シジズモンド・ディンディア:酷いアマリッリ
 シジズモンド・ディンディア(1582頃-1629)は、モンテヴェルディと並び称される初期バロック声楽曲の大家で、フィレンツェやヴェネツィアをはじめ各地を遍歴して身につけた作曲技法により、オペラ以外のあらゆる声楽様式に精通していた。中でもモノディー様式の発展に寄与した数々の佳作に見るべきものがあり、この<酷いアマリッリ>もその一つ。まるでオペラの一場面を見るような劇的な表現が聴かれる。

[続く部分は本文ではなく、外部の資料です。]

(** C8 (amended): the type of a spawned enemy is decided by one random
    draw [roll] per spawn.  Below level 4 it is always normal; from level 4
    [roll < 0.25] yields fast; from level 6 the same [roll > 0.86] yields
    heavy; the two conditions test the same number and never hold together;
    in every other case the type is normal. *)
Theorem enemy_type_from_one_roll (lvl : Z) (roll : Q) :
  ((lvl < 4)%Z -> chooseType lvl roll = normal) /\
  ((4 <= lvl)%Z -> roll < 0.25 -> chooseType lvl roll = fast) /\
  ((6 <= lvl)%Z -> 0.86 < roll -> chooseType lvl roll = heavy) /\
  ~ (roll < 0.25 /\ 0.86 < roll) /\
  (chooseType lvl roll = fast -> (4 <= lvl)%Z /\ roll < 0.25) /\
  (chooseType lvl roll = heavy -> (6 <= lvl)%Z /\ 0.86 < roll) /\
  (forall now s e, find inactive (enemies s) = Some e ->
     exists e',
       enemies (spawnEnemy now s) = writeFirstInactive e' (enemies s) /\
       e_active e' = true /\
       e_type e' = chooseType (level (difficulty s)) (Math_random (drawn s))).
Proof.
  unfold chooseType.
  destruct (Qltb roll 0.25) eqn:Ef; destruct (Qltb 0.86 roll) eqn:Eh;
    try (apply Qltb_lt in Ef); try (apply Qltb_lt in Eh);
    try (assert (Nf : ~ roll < 0.25)
           by (intro X; apply Qltb_lt in X; congruence));
    try (assert (Nh : ~ 0.86 < roll)
           by (intro X; apply Qltb_lt in X; congruence));
    try (exfalso; lra);
    destruct (4 <=? lvl)%Z eqn:E4; destruct (6 <=? lvl)%Z eqn:E6;
    try (apply Z.leb_le in E4); try (apply Z.leb_gt in E4);
    try (apply Z.leb_le in E6); try (apply Z.leb_gt in E6);
    cbn;
    repeat match goal with
           | |- _ /\ _ => split
           end;
    try (intros; first [reflexivity | lia | tauto | discriminate
                       | (split; first [lia | assumption]) | lra]);
    try (intros now s e F; exact (spawnEnemy_type now s e F));
    try (intros [A B]; lra).
Qed.

(* ------------------------------------------------------------------ *)
(** ** Spawning into a saturated pool *)





(* ------------------------------------------------------------------ *)
(** ** Best score *)

(** C10: across any sequence of events of a session the best score never
    goes down.  A single event leaves it unchanged unless the game ends on a
    score strictly above it, in which case it becomes that final score;
    [endGame] sets it to [max(best, score)]; reset, orb pickup and level-up
    leave it as it is, and an enemy hit changes it only through [endGame]. *)
Theorem best_score_monotone (evs : list Event) (s : State) :
  (best (difficulty s) <= best (difficulty (run evs s)))%Z /\
  (forall ev, BestWrite s (handle ev s)) /\
  best (difficulty (endGame s))
  = Z.max (best (difficulty s)) (score (difficulty s)) /\
  best (difficulty (resetRunState s)) = best (difficulty s) /\
  best (difficulty (resolveOrbCollection s)) = best (difficulty s) /\
  best (difficulty (scaleDifficultyOnScore s)) = best (difficulty s) /\
  BestWrite s (resolveEnemyCollisions s).
Proof.
  split; [apply run_best_le|].
  split; [intro ev; apply handle_kept|].
  split.
  { rewrite endGame_best.
    destruct (best (difficulty s) <? score (difficulty s))%Z eqn:E;
      [apply Z.ltb_lt in E | apply Z.ltb_ge in E]; lia. }
  split; [apply resetRunState_stable|].
  split; [apply resolveOrbCollection_stable|].
  split; [apply scaleDifficultyOnScore_stable|].
  apply resolveEnemyCollisions_kept.
Qed.

End Properties.

(* ------------------------------------------------------------------ *)
(** ** Worked instances *)

Ltac by_computation :=
  vm_compute;
  first [ reflexivity
        | discriminate
        | let H := fresh in intro H; discriminate H
        | let H := fresh in intro H; apply H; reflexivity ].

(** C1, instance: standing on the orb with combo 0, the pickup brings combo
    to 1 and score to 22. *)
Lemma orb_pickup_gain_first :
  combo (difficulty (@resolveOrbCollection (demo [0.9; 0.9]) atOrb)) = 1%Z /\
  score (difficulty (@resolveOrbCollection (demo [0.9; 0.9]) atOrb)) = 22%Z.
Proof.
  destruct (@orb_pickup_gain (demo [0.9; 0.9]) atOrb eq_refl) as (Hc & Hs & _).
  split; [exact Hc | rewrite Hs, Hc; reflexivity].
Defined.

(** C1, counterexample: with combo 0 before the pickup the claim predicts a
    gain of [20 + min(30, 0*2) = 20]; the code awards 22. *)
Lemma orb_gain_not_from_prior_combo :
  aabbCollide (p_x (player atOrb)) (p_y (player atOrb)) (p_size (player atOrb))
    (o_x (orb atOrb)) (o_y (orb atOrb)) (o_size (orb atOrb)) = true /\
  combo (difficulty atOrb) = 0%Z /\
  score (difficulty atOrb) = 0%Z /\
  score (difficulty (@resolveOrbCollection (demo [0.9; 0.9]) atOrb)) = 22%Z /\
  Z.sub (score (difficulty (@resolveOrbCollection (demo [0.9; 0.9]) atOrb)))
        (score (difficulty atOrb))
  <> (20 + Z.min 30 (combo (difficulty atOrb) * 2))%Z.
Proof. repeat split; by_computation. Qed.
(** The process state in which [prompt] and [formatChar] are configured and
    nothing has been written yet. *)
Definition configured_State (prompt : string) (formatChar : ascii) : State :=
  {| m_options := {| prompt := prompt; formatChar := formatChar |};
     cout := mkStream "" "" |}.

(** ** Programs: sequences of calls to the public interface *)

Inductive Call : Type :=
| CallInitialise (opts : Options)
| CallLog (sev : Severity) (fmt : string) (args : list Arg)
| CallLogValue (initial : Arg) (args : list Arg).

Definition call (c : Call) : M unit :=
  match c with
  | CallInitialise opts => initialise opts
  | CallLog sev fmt args => log sev fmt args
  | CallLogValue initial args => logValue initial args
  end.

(** The calls of a program, in order; an exception ends the program. *)
Fixpoint run (calls : list Call) : M unit :=
  match calls with
  | [] => ret tt
  | c :: calls' => call c ;; run calls'
  end.

(** The configuration a program has set last: that of its last
    [initialise], the default one when it has none. *)
Fixpoint configured (current : Options) (calls : list Call) : Options :=
  match calls with
  | [] => current
  | CallInitialise opts :: calls' => configured opts calls'
  | _ :: calls' => configured current calls'
  end.

(** The template [logValue] builds for [len] trailing arguments. *)
Fixpoint value_template (len : nat) : string :=
  match len with
  | 0 => "@"
  | S len' => "@ " ++ value_template len'
  end.

(** * Facts about the string operations *)

Section StringFacts.

Lemma append_nil_r (s : string) : s ++ "" = s.
Proof. induction s as [|c s IH]; simpl; [reflexivity | now rewrite IH]. Qed.

Lemma append_assoc (a b c : string) : (a ++ b) ++ c = a ++ b ++ c.
Proof. induction a as [|x a IH]; simpl; [reflexivity | now rewrite IH]. Qed.

Lemma size_append (a b : string) : size (a ++ b) = size a + size b.
Proof. induction a as [|x a IH]; simpl; [reflexivity | now rewrite IH]. Qed.

Lemma size_take (n : nat) (s : string) : n <= size s -> size (take n s) = n.
Proof.
  revert s; induction n as [|n IH]; intros [|c s]; simpl; intros Hn;
    try reflexivity; try lia.
  rewrite IH; [reflexivity | lia].
Qed.

Lemma take_append (a b : string) : take (size a) (a ++ b) = a.
Proof. induction a as [|x a IH]; simpl; [now destruct b | now rewrite IH]. Qed.

Lemma drop_append (a b : string) (n : nat) :
  drop (size a + n) (a ++ b) = drop n b.
Proof. induction a as [|x a IH]; simpl; [reflexivity | exact IH]. Qed.

End StringFacts.

(** ** Facts about [find] *)

Section FindFacts.

Lemma starts_with_append (pat t : string) : starts_with pat (pat ++ t) = true.
Proof.
  induction pat as [|a pat IH]; simpl; [reflexivity |].
  now rewrite Ascii.eqb_refl, IH.
Qed.

Lemma starts_with_split (pat s : string) :
  starts_with pat s = true -> s = pat ++ drop (size pat) s.
Proof.
  revert s; induction pat as [|a pat IH]; intros s H; simpl in *.
  - reflexivity.
  - destruct s as [|b s]; [discriminate |].
    apply andb_true_iff in H as [Hab Hrest].
    apply Ascii.eqb_eq in Hab as ->. simpl. f_equal. now apply IH.
Qed.

Lemma find_unfold (pat s : string) :
  find pat s =
  if starts_with pat s then Some 0
  else match s with
       | EmptyString => None
       | String _ s' => option_map S (find pat s')
       end.
Proof. destruct s; reflexivity. Qed.

(** [find] answers [npos] only when the pattern does not occur. *)
Lemma find_None (pat s : string) : find pat s = None -> ~ occurs pat s.
Proof.
  induction s as [|c s IH]; rewrite find_unfold;
    destruct (starts_with pat _) eqn:Hsw; try discriminate;
    intros Hf (pre & post & Heq).
  - destruct pre; simpl in Heq;
      [rewrite Heq, starts_with_append in Hsw|]; discriminate.
  - destruct pre as [|d pre]; simpl in Heq.
    + rewrite Heq, starts_with_append in Hsw; discriminate.
    + injection Heq as _ Heq.
      destruct (find pat s); [discriminate |].
      apply IH; [reflexivity | now exists pre, post].
Qed.

(** A position answered by [find] is that of the first occurrence. *)
Lemma find_Some (pat s : string) (pos : nat) :
  find pat s = Some pos ->
  pos <= size s /\
  first_occurrence pat s (take pos s) (drop (pos + size pat) s).
Proof.
  revert pos; induction s as [|c s IH]; intros pos; rewrite find_unfold;
    destruct (starts_with pat _) eqn:Hsw; try discriminate.
  - intros [= <-]. split; [simpl; lia |]. split.
    + now apply starts_with_split.
    + intros; simpl; lia.
  - intros [= <-]. split; [simpl; lia |]. split.
    + now apply starts_with_split.
    + intros; simpl; lia.
  - destruct (find pat s) as [pos'|] eqn:Hf; [|discriminate].
    intros [= <-]. destruct (IH pos' eq_refl) as (Hle & Hsplit & Hleast).
    split; [simpl; lia |]. split.
    + simpl. now rewrite <- Hsplit.
    + intros pre' post' Heq. destruct pre' as [|d pre']; simpl in Heq.
      * rewrite Heq, starts_with_append in Hsw; discriminate.
      * injection Heq as _ Heq. apply Hleast in Heq.
        simpl. rewrite size_take by lia. simpl in Heq.
        rewrite size_take in Heq by lia. lia.
Qed.

(** The first occurrence is where [find] stops. *)
Lemma find_first_occurrence (pat s pre post : string) :
  first_occurrence pat s pre post -> find pat s = Some (size pre).
Proof.
  intros [Hsplit Hleast].
  destruct (find pat s) as [pos|] eqn:Hf.
  - destruct (find_Some _ _ _ Hf) as (Hle & Hsplit' & Hleast').
    f_equal.
    apply Hleast in Hsplit'. apply Hleast' in Hsplit.
    rewrite size_take in * by lia. lia.
  - exfalso. apply (find_None _ _ Hf). now exists pre, post.
Qed.

Lemma find_char_None (c : ascii) (s : string) :
  find_char c s = None -> ~ occurs (String c "") s.
Proof.
  induction s as [|d s IH]; simpl; intros Hf (pre & post & Heq).
  - destruct pre; discriminate.
  - destruct (Ascii.eqb d c) eqn:Hdc; [discriminate |].
    destruct pre as [|e pre]; simpl in Heq; injection Heq as -> Heq.
    + now rewrite Ascii.eqb_refl in Hdc.
    + destruct (find_char c s); [discriminate |].
      apply IH; [reflexivity | now exists pre, post].
Qed.

Lemma find_char_Some (c : ascii) (s : string) (pos : nat) :
  find_char c s = Some pos ->
  pos < size s /\
  s = take pos s ++ String c (drop (pos + 1) s) /\
  find_char c (take pos s) = None.
Proof.
  revert pos; induction s as [|d s IH]; simpl; intros pos; [discriminate |].
  destruct (Ascii.eqb d c) eqn:Hdc.
  - intros [= <-]. apply Ascii.eqb_eq in Hdc as ->. simpl.
    repeat split; lia.
  - destruct (find_char c s) as [pos'|] eqn:Hf; [|discriminate].
    intros [= <-]. destruct (IH pos' eq_refl) as (Hlt & Hsplit & Hnone).
    simpl. rewrite Hdc, Hnone. repeat split; [lia |].
    now rewrite <- Hsplit.
Qed.

End FindFacts.

(** ** Facts about the description of the formatter *)

Section SubstituteFacts.

Variable c : ascii.

Lemma substitute_nil (template : string) : substitute c template [] = template.
Proof.
  induction template as [|d t IH]; simpl; [reflexivity |].
  rewrite IH. now destruct (Ascii.eqb d c).
Qed.

Lemma substitute_no_placeholder (template : string) (args : list string) :
  find_char c template = None -> substitute c template args = template.
Proof.
  induction template as [|d t IH]; simpl; [reflexivity |].
  destruct (Ascii.eqb d c); [discriminate |].
  destruct (find_char c t); [discriminate |].
  intros _. now rewrite IH.
Qed.

Lemma substitute_at_placeholder (template : string) (pos : nat)
      (a : string) (args : list string) :
  find_char c template = Some pos ->
  substitute c template (a :: args) =
  take pos template ++ a ++ substitute c (drop (pos + 1) template) args.
Proof.
  revert pos; induction template as [|d t IH]; simpl; intros pos;
    [discriminate |].
  destruct (Ascii.eqb d c).
  - now intros [= <-].
  - destruct (find_char c t) as [pos'|]; [|discriminate].
    intros [= <-]. simpl. now rewrite (IH pos' eq_refl).
Qed.

(** When [head] holds as many placeholders as there are texts, what follows
    it is out of the substitution's reach. *)
Lemma substitute_append (head rest : string) (args : list string) :
  count_char c head = List.length args ->
  substitute c (head ++ rest) args = substitute c head args ++ rest.
Proof.
  revert args; induction head as [|d head IH]; intros args; simpl.
  - destruct args; [|discriminate]. intros _. apply substitute_nil.
  - destruct (Ascii.eqb d c); simpl.
    + destruct args as [|a args]; [discriminate |].
      intros [= Hn]. now rewrite IH, append_assoc.
    + intros Hn. now rewrite IH.
Qed.

End SubstituteFacts.

(** * Runs of the member functions *)

Section Runs.

Lemma inserted_inserted (a b : string) (st : State) :
  inserted b (inserted a st) = inserted (a ++ b) st.
Proof.
  unfold inserted, stream_put; simpl. now rewrite append_assoc.
Qed.

Lemma endl_inserted (text : string) (st : State) :
  cout_endl (inserted text st) = (Returns tt, line_written text st).
Proof.
  unfold cout_endl, inserted, line_written, stream_flush, stream_put,
    stream_text; simpl.
  now rewrite !append_assoc.
Qed.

ジュリオ・カッチーニ:聞きたまえ、エウテルペ、甘い歌を
 ジュリオ・カッチーニ(1545頃-1618)は、音楽史上初のオペラを作曲したヤコポ・ペーリと並ぶモノディー様式の生みの親の一人。「レチタール・カンタンド」(“歌いながら語る”)と呼ばれたモノディーの歌い方の中でも、この<聞きたまえ、エウテルペ、甘い歌を>に聴かれるのは軽快なテンポ感にのせる歌い方で、自由闊達な伴奏が効果を発揮する。

ルイス・デ・ブリセーニョ:カラヴァンダ・チャコーナ
 ルイス・デ・ブリセーニョ(1610頃-1630頃)はスペインのギタリスト。いわゆるバロック・ギターを初めてフランスにもたらし、リュート伴奏のフランス宮廷歌曲の世界に血湧き肉躍るスペインのギター音楽の魅力を伝えた異才だった。この曲はチャコーナ(シャコンヌ)の名の通り、一定のコード進行を繰り返しながら即興的に盛り上げる手法で作られている。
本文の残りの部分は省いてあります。